The input Start Marker

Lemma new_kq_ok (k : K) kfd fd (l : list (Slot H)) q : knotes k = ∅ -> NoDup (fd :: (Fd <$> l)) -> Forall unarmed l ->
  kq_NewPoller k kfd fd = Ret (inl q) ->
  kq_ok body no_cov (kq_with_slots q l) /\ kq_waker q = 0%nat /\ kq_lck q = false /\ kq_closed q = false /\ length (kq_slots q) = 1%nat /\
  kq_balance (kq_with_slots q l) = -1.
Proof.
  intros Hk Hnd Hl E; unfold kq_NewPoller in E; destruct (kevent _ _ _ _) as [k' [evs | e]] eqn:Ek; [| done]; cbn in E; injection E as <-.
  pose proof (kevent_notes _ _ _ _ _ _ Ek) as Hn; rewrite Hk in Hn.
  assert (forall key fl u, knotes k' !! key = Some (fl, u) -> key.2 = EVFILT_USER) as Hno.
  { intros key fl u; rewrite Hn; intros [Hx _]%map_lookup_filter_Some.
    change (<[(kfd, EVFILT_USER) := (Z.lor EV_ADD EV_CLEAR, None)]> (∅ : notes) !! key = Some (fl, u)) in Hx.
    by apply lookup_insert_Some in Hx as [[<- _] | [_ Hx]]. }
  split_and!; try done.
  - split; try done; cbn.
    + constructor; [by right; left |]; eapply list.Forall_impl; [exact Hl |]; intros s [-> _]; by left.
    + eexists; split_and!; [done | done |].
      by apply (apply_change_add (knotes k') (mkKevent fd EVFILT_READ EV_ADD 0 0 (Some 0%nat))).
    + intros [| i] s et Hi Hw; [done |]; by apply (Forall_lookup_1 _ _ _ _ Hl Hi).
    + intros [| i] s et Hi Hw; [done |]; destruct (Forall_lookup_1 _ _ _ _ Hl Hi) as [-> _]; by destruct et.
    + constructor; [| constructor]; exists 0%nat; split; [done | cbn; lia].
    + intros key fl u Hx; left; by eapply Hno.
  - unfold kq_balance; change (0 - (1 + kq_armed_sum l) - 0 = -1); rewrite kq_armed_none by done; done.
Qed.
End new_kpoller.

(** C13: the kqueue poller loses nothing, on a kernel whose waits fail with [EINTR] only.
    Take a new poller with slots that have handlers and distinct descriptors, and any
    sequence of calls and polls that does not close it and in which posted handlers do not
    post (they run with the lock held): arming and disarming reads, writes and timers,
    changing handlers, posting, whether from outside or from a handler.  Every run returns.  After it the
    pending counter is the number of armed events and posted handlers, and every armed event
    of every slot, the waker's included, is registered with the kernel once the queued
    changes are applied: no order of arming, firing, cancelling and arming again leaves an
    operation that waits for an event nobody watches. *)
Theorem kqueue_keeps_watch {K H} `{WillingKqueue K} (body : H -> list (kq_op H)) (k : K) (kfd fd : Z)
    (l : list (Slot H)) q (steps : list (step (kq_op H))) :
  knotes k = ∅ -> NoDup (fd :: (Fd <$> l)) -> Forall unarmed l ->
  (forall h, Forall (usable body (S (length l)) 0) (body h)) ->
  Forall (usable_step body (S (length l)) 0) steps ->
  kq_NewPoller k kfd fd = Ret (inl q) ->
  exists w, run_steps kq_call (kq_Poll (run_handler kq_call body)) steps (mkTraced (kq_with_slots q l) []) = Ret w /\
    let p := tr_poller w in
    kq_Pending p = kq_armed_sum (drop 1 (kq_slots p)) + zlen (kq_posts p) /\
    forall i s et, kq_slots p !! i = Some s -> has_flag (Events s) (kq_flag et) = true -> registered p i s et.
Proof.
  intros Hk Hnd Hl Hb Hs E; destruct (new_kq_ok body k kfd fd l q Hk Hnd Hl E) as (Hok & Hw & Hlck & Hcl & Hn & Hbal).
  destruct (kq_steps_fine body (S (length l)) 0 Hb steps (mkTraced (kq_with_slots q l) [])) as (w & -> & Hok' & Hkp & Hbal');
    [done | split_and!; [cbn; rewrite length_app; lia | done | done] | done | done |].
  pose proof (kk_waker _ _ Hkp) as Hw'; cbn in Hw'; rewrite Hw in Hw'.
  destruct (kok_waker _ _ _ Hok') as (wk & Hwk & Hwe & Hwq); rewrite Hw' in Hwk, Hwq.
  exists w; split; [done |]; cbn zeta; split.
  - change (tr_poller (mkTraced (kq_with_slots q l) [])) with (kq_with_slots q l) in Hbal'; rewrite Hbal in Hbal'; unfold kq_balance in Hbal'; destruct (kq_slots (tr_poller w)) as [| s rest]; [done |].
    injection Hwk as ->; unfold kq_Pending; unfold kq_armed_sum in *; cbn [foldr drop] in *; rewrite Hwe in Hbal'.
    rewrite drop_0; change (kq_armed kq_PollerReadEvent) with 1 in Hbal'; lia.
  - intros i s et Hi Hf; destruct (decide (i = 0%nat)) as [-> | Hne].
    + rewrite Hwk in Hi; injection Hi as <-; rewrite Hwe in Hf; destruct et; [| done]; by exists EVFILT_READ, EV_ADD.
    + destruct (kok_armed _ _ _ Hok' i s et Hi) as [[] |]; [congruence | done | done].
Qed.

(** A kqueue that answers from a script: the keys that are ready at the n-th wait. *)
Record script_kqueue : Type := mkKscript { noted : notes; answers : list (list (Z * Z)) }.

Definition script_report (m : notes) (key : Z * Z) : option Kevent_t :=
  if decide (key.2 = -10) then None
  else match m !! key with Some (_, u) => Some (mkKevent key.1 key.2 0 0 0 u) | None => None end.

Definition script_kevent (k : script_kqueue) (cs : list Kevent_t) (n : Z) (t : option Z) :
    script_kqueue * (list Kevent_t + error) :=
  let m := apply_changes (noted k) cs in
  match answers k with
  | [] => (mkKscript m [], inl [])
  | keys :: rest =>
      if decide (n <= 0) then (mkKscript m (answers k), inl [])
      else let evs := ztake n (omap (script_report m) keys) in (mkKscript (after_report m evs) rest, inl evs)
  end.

The input End Marker

- Aim of the exercise: What is needed is an exact copy of the lines above, from the one containing "destruct (kok_waker _" through the one containing "- change (tr_poller", with nothing added.

- Written response:
  destruct (kok_waker _ _ _ Hok') as (wk & Hwk & Hwe & Hwq); rewrite Hw' in Hwk, Hwq.
  exists w; split; [done |]; cbn zeta; split.
  - change (tr_poller (mkTraced (kq_with_slots q l) [])) with (kq_with_slots q l) in Hbal'; rewrite Hbal in Hbal'; unfold kq_balance in Hbal'; destruct (kq_slots (tr_poller w)) as [| s rest]; [done |].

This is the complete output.